Nena News

COAL – API 2 prices jump 5% to 3-week highs

(Montel) European paper coal prices rose more than 5% over the past week to three-week highs, despite a sluggish physical market, amid lingering concerns about Australian supply disruptions, participants said on Friday.

The front-quarter API 2 contract last traded flat on the day at USD 87.90/t, while the front year was USD 0.37 higher at USD 83.50/t, on Ice Futures.

The contracts earlier reached their highest levels since 20 September, of USD 88.20/t and USD 83.80/t, respectively.

The gains were in part influenced by a still bullish Asia-Pacific futures market, where the Ice Newcastle front-year contract hit a fresh four-year high of USD 89/t in the previous session.

It was last seen somewhat lower, at USD 88.50/t.

Market participants said this was due in part to ongoing concerns about Australian supply, with ongoing industrial action at Glencore-owned thermal coal mines and workers at one of Australia’s largest coal haulage companies, Pacific National, set to begin an indefinite overtime ban from Saturday.

The market may also have taken some direction from latest US government La Nina forecasts, which show there is a 55-65% chance of the weather pattern developing this autumn and winter.

Weather forecasts showed the pattern was “edging closer to La Nina conditions”, the National Oceanic and Atmospheric Administration said in a report published late on Thursday.

“La Nina usually brings upside risk to coal prices [such as] stronger heating demand during winter combined with a higher risk of supply disruptions, particularly in the Pacific,” said Diana Bacila, senior analyst at Oslo-based Nena.
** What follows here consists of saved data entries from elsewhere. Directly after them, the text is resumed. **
Lemma validate_assign_lastLogin v d :
  validate (assign_lastLogin v d) = validate d.
Proof.
  unfold assign_lastLogin, assigned.
  destruct (bool_decide _); [done|].
  apply validate_ext; try by destruct d as [[] ? ? ?].
  by apply isModified_cons.
Qed.


(** After validation the npk hook has nothing left to do: a [perawat]
    that passed holds a well-formed npk. *)
Lemma pre_save_npk_valid db d : validate d = [] → pre_save_npk db d = d.
Proof.
  intros (_ & _ & _ & _ & Hnpk & _)%validate_nil.
  unfold pre_save_npk.
  destruct (bool_decide (role (data d) = "perawat")) eqn:Hrole; [|done].
  apply bool_decide_eq_true in Hrole. rewrite Hrole in Hnpk.
  destruct (npk (data d)) as [v|]; simpl in *; [|done].
  destruct (bool_decide (v = "")) eqn:Hv; [|done].
  apply bool_decide_eq_true in Hv. by subst.
Qed.

Lemma duplicateKey_untouched touched u db :
  (∀ p, p ∈ uniquePaths → Js.includes touched p = false) →
  duplicateKey touched u db = None.
Proof.
  intros H. unfold duplicateKey, uniquePaths in *. simpl.
  rewrite !H; [done|apply list_elem_of_In; simpl; tauto..].
Qed.

Section Save.

Variable L : Library.

(** [save] on a stored, valid document none of whose assignments
    touches the password or a unique path. *)
Lemma save_plain now db d :
  validate d = [] →
  isNew d = false →
  isModified d "password" = false →
  (∀ p, p ∈ uniquePaths → isModified d p = false) →
  stored (_id (data d)) db = true →
  save L now db d =
    inr (match modifiedPaths d with
         | [] => (db, d)
         | paths =>
             let u := set_updatedAt now (data d) in
             (updateOne (_id u)
                (λ r, set_updatedAt now (foldr (copy_path u) r paths)) db,
              mkDoc u false (withPassword d) [])
         end).
Proof.
  intros Hvalid Hnew Hpw Huniq Hstored.
  unfold save. rewrite Hvalid.
  unfold pre_save_password. rewrite Hpw.
  rewrite pre_save_npk_valid by done. rewrite Hnew.
  destruct (modifiedPaths d) as [|p paths] eqn:Hpaths; [done|].
  rewrite duplicateKey_untouched.
  2:{ intros q Hq. specialize (Huniq q Hq).
      unfold isModified in Huniq. by rewrite Hpaths in Huniq. }
  assert (_id (set_updatedAt now (data d)) = _id (data d)) as ->
    by (by destruct (data d)).
  by rewrite Hstored.
Qed.

(** The shape of [save] after one assignment to [lastLogin] or
    [isActive] on a document loaded by [findById]. *)
Lemma save_assigned now db i sel d path same u' :
  findById i sel db = Some d →
  path = "lastLogin" ∨ path = "isActive" →
  validate (assigned path same u' d) = validate d →
  _id u' = _id (data d) →
  save L now db (assigned path same u' d) =
    match validate d with
    | [] =>
        inr (if same then (db, d)
             else
               let m := set_updatedAt now u' in
               (updateOne i (λ r, set_updatedAt now (copy_path m path r)) db,
                mkDoc m false sel []))
    | paths => inl (ValidationError paths)
    end.
Proof.
  intros (u & Hfind & -> & Hi)%findById_Some Hpath Hval Hid.
  destruct (validate (hydrate sel u)) as [|p ps] eqn:Hvalid.
  2:{ unfold save. by rewrite Hval. }
  assert (stored i db = true) as Hstored.
  { apply findOne_elem_of in Hfind as [Hin _]. by eapply stored_elem. }
  assert (_id (data (hydrate sel u)) = i) as Hid0 by (by destruct u, sel).
  rewrite save_plain.
  - unfold assigned. destruct same; [done|]. simpl.
    assert (_id (set_updatedAt now u') = i) as ->.
    { rewrite <-Hid0, <-Hid. by destruct u'. }
    done.
  - done.
  - unfold assigned. by destruct same.
  - unfold assigned. destruct same; [done|].
    unfold isModified, Js.includes. simpl. apply bool_decide_eq_false.
    intros [E|E]%elem_of_cons; [|by apply elem_of_nil in E].
    destruct Hpath; simplify_eq.
  - intros q Hq. unfold assigned. destruct same; [done|].
    unfold isModified, Js.includes. simpl. apply bool_decide_eq_false.
    intros [E|E]%elem_of_cons; [|by apply elem_of_nil in E].
    apply list_elem_of_In in Hq.
    destruct Hpath; subst; simpl in Hq; intuition discriminate.
  - unfold assigned. destruct same; [by rewrite Hid0|].
    cbn [data]. by rewrite Hid, Hid0.
Qed.

Lemma updateLastLogin_unfold now db i sel d :
  findById i sel db = Some d →
  updateLastLogin L now db d =
    match validate d with
    | [] =>
        inr (if bool_decide (lastLogin (data d) = Some now) then (db, d)
             else
               (updateOne i
                  (λ r, set_updatedAt now (set_lastLogin (Some now) r)) db,
                mkDoc (set_updatedAt now (set_lastLogin (Some now) (data d)))
                      false sel []))
    | paths => inl (ValidationError paths)
    end.
Proof.
  intros Hfind. unfold updateLastLogin, assign_lastLogin.
  erewrite save_assigned; [|done|by left|apply validate_assign_lastLogin|].
  - destruct (validate d); [|done]. destruct (bool_decide _); [done|].
    do 2 f_equal. apply updateFirst_ext. intros r.
    by destruct (data d), r.
  - by destruct (data d).
Qed.


End Save.

End Store.

(** ** Login timestamps and soft deletion *)

Module Lifecycle.

Import UserModel Store.


Lemma NoDup_fmap_split {A B} (f : A → B) pre u post :
  NoDup (f <$> (pre ++ u :: post)) →
  ∀ r, r ∈ pre ++ post → f r ≠ f u.
Proof.
  rewrite fmap_app, fmap_cons.
  intros (_ & Hpre & [Hpost _]%NoDup_cons)%NoDup_app r Hr Heq.
  apply elem_of_app in Hr as [Hr|Hr].
  - apply (Hpre (f r)); [by apply list_elem_of_fmap_2|].
    rewrite Heq. apply list_elem_of_here.
  - apply Hpost. rewrite <-Heq. by apply list_elem_of_fmap_2.
Qed.



(** C6, as the code has it.  [updateLastLogin] assigns the current time
    to [lastLogin] and goes through the ordinary [save], which validates
    the whole document first.  On a document loaded from the collection
    it fails with the validation error, naming the failing paths,
    whenever some path of the record violates the schema; when the
    record is valid it succeeds, and the stored record then holds the
    current time as [lastLogin]. *)
Theorem updateLastLogin_runs_validation (L : Library) (now : Z)
    (db : Collection) (i : string) (sel : bool) (d : Doc) :
  findById i sel db = Some d →
  (validate d ≠ [] →
   updateLastLogin L now db d = inl (ValidationError (validate d)))
  ∧ (validate d = [] →
     ∃ db' d',
       updateLastLogin L now db d = inr (db', d')
       ∧ lastLogin (data d') = Some now
       ∧ (λ x, lastLogin (data x)) <$> findById i sel db'
         = Some (Some now)).
Proof.
  intros Hfind. rewrite (updateLastLogin_unfold _ _ _ _ _ _ Hfind).
  split.
  - by destruct (validate d).
  - intros ->.
    destruct (bool_decide (lastLogin (data d) = Some now)) eqn:Hsame.
    + apply bool_decide_eq_true in Hsame.
      exists db, d. split; [done|]. split; [done|].
      by rewrite Hfind; simpl; rewrite Hsame.
    + eexists _, _. split; [done|]. split; [by destruct (data d)|].
      apply findById_Some in Hfind as (u & Hu & -> & Hi).
      erewrite findById_updateOne; [|done|by destruct u].
      by destruct u, sel.
Qed.

Lemma updateLastLogin_runs_validation_witness :
  let d := hydrate false Demo.nurse in
  findById "65a000000000000000000001" false [Demo.nurse; Demo.promoted]
  = Some d
  ∧ (validate d ≠ [] →
     updateLastLogin Demo.lib Demo.now [Demo.nurse; Demo.promoted] d
     = inl (ValidationError (validate d)))
  ∧ (validate d = [] →
     ∃ db' d',
       updateLastLogin Demo.lib Demo.now [Demo.nurse; Demo.promoted] d
       = inr (db', d')
       ∧ lastLogin (data d') = Some Demo.now
       ∧ (λ x, lastLogin (data x))
           <$> findById "65a000000000000000000001" false db'
         = Some (Some Demo.now)).
Proof.
  intros d. split; [reflexivity|].
  apply (updateLastLogin_runs_validation Demo.lib Demo.now
           [Demo.nurse; Demo.promoted] "65a000000000000000000001" false d).
  reflexivity.
Defined.
(** Setting one bit that was clear adds one to the count. *)
Lemma cnt_set f g p lo n :
  lo ≤ p < lo + Z.of_nat n → f p = false →
  (∀ i, lo ≤ i < lo + Z.of_nat n → g i = (p =? i) || f i) →
  cnt g lo n = cnt f lo n + 1.
Proof.
  revert lo. induction n as [|n IH]; intros lo Hp Hf Hg; simpl; [lia|].
  rewrite (Hg lo) by lia. destruct (Z.eqb_spec p lo) as [->|Hne].
  - rewrite Hf. simpl.
    rewrite (cnt_ext g f (lo + 1) n); [lia|].
    intros i Hi. rewrite Hg by lia. by rewrite (proj2 (Z.eqb_neq lo i)) by lia.
  - simpl. rewrite (IH (lo + 1)); [lia|lia|done|]. intros i Hi. apply Hg. lia.
Qed.

(** ** Byte arrays *)

Definition bytes_ok (bs : list Z) : Prop := Forall (fits 8) bs.

(** Bit [i] of a byte array, least significant bit of each byte first. *)
Definition byte_at (bs : list Z) (n : nat) : Z := default 0 (bs !! n).

Definition bit_at (bs : list Z) (i : Z) : bool :=
  Z.testbit (byte_at bs (Z.to_nat (i / 8))) (i mod 8).

(** The 64-bit little-endian word stored at byte [off]. *)
Definition load64 (bs : list Z) (off : Z) : Z :=
  little_endian_to_Z 8 (take 8 (drop (Z.to_nat off) bs)).

Lemma byte_at_fits bs n : bytes_ok bs → fits 8 (byte_at bs n).
Proof.
  intros H. unfold byte_at. destruct (bs !! n) as [b|] eqn:E; simpl.
  - eapply Forall_lookup_1; eauto.
  - by apply fits_0.
Qed.

Lemma load64_bytes bs off :
  bytes_ok bs → bytes_ok (take 8 (drop (Z.to_nat off) bs)).
Proof. intros H. by apply Forall_take, Forall_drop. Qed.

Lemma load64_testbit bs off i :
  bytes_ok bs → 0 ≤ off → 0 ≤ i < 64 → off + 8 ≤ Z.of_nat (length bs) →
  Z.testbit (load64 bs off) i = bit_at bs (8 * off + i).
Proof.
  intros Hb Hoff Hi Hlen. unfold load64, bit_at.
  assert (0 ≤ i / 8 < 8) by (split; [apply Z.div_pos|apply Z.div_lt_upper_bound]; lia).
  assert (Z.to_nat off + Z.to_nat (i / 8) < length bs)%nat by lia.
  destruct (lookup_lt_is_Some_2 bs (Z.to_nat off + Z.to_nat (i / 8))) as [b Hbi]; [done|].
  rewrite (little_endian_to_Z_spec 8 _ i b); [|lia|lia| |].
  - replace ((8 * off + i) / 8) with (off + i / 8)
      by (rewrite Z.mul_comm, Z.div_add_l; lia).
    replace ((8 * off + i) mod 8) with (i mod 8)
      by (rewrite Z.add_comm, Z.mul_comm, Z.mod_add; lia).
    rewrite Z2Nat.inj_add by lia. unfold byte_at. by rewrite Hbi.
  - by apply load64_bytes.
  - rewrite lookup_take_lt by lia. by rewrite lookup_drop.
Qed.

Lemma load64_fits bs off :
  bytes_ok bs → 0 ≤ off → off + 8 ≤ Z.of_nat (length bs) → fits 64 (load64 bs off).
Proof.
  intros Hb Hoff Hlen. unfold load64.
  pose proof (little_endian_to_Z_bound 8 (take 8 (drop (Z.to_nat off) bs))) as H.
  rewrite length_take, length_drop in H.
  replace (Z.of_nat (8 `min` (length bs - Z.to_nat off)) * 8) with 64 in H by lia.
  apply H; [lia|]. by apply load64_bytes.
Qed.

(** ** More counting *)

Lemma cnt_lt_exists f lo n :
  cnt f lo n < Z.of_nat n → ∃ i, lo ≤ i < lo + Z.of_nat n ∧ f i = false.
Proof.
  revert lo. induction n as [|n IH]; intros lo Hc; simpl in Hc; [lia|].
  destruct (f lo) eqn:E; simpl in Hc.
  - destruct (IH (lo + 1)) as (i & ? & ?); [lia|]. exists i. split; [lia|done].
  - exists lo. split; [lia|done].
Qed.

(** ** Lists *)

Lemma alter_as_insert {A} (f : A → A) (l : list A) i x :
  l !! i = Some x → alter f i l = <[i := f x]> l.
Proof.
  intros Hx. apply list_eq. intros j. destruct (decide (i = j)) as [<-|Hne].
  - rewrite list_lookup_alter_eq, list_lookup_insert_eq, Hx; [done|]. by eapply lookup_lt_Some.
  - by rewrite list_lookup_alter_ne, list_lookup_insert_ne.
Qed.

Lemma existsb_set_eq {A} (p : A → bool) (l1 l2 : list A) :
  (∀ x, x ∈ l1 ↔ x ∈ l2) → existsb p l1 = existsb p l2.
Proof.
  intros Heq. apply eq_true_iff_eq. rewrite !existsb_exists.
  setoid_rewrite <-list_elem_of_In. split; intros (x & ? & ?); exists x; split; auto; by apply Heq.
Qed.

(** Reading an array of words at a [Z] index, zero outside. *)
Definition blk (bs : list Z) (z : Z) : Z := byte_at bs (Z.to_nat z).

Lemma blk_lookup bs (z : Z) b : bs !! Z.to_nat z = Some b → blk bs z = b.
Proof. unfold blk, byte_at. by intros ->. Qed.

Lemma lookup_blk bs (z : Z) : 0 ≤ z < Z.of_nat (length bs) → bs !! Z.to_nat z = Some (blk bs z).
Proof.
  intros Hz. destruct (lookup_lt_is_Some_2 bs (Z.to_nat z)) as [b Hb]; [lia|].
  by rewrite (blk_lookup _ _ _ Hb).
Qed.

Lemma blk_fits w bs z : 0 ≤ w → Forall (fits w) bs → fits w (blk bs z).
Proof.
  intros Hw Hb. unfold blk, byte_at. destruct (bs !! _) eqn:E; simpl; [|by apply fits_0].
  by eapply Forall_lookup_1.
Qed.

Lemma blk_insert bs z y v :
  0 ≤ z < Z.of_nat (length bs) → 0 ≤ y →
  blk (<[Z.to_nat z := v]> bs) y = if z =? y then v else blk bs y.
Proof.
  intros Hz Hy. unfold blk, byte_at. destruct (Z.eqb_spec z y) as [->|Hne].
  - by rewrite list_lookup_insert_eq by lia.
  - by rewrite list_lookup_insert_ne by lia.
Qed.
“On the demand side, it brings cooler winters in China, Japan, South Korea and the US, while on the supply side, above normal rainy seasons in Indonesia, Australia and Colombia,” she said.

Physical weakness
Yet, on the physical market, the Pacific Basin benchmark Newcastle index was 3.1% lower on the week at USD 94.72/t.

Likewise, in the Atlantic basin, the Global Coal Des ARA index slipped 4% on the week to a seven-week low of USD 87.73/t, amid a stark lack of trading activity.

“The coal burn in Europe remains subdued and a lack of fundamental demand has shifted values lower,” said a coal broker, in a note.

Indeed, no cargoes for delivery in northwest Europe have traded via broker Global Coal since the end of August. 

September was the first deal-free month for the Des ARA market since Montel began collating the trade data in November 2010.

API 2 gains limited
Speaking at the Cemprospects conference in Rome, earlier this week, European Cement Association manager Frank Brannvoll said the API 2 price rally was unlikely to last.

“The rubber band has been stretched, and now it’s overstretched,” he said, citing technical indicators, adding “this market is begging for a correction”.

And from a fundamental viewpoint, the market was “running out of steam”, he said.

This in part reflected the prospect of China’s National Development and Reform Commission taking more aggressive steps to reduce domestic prices to below CNY 600/t (USD 91/t), particularly after they recently exceeded CNY 700/t.

At the same time, industrial action in Australia was likely to have been resolved by next year, and no major South African mine or transportation strikes were expected, he said.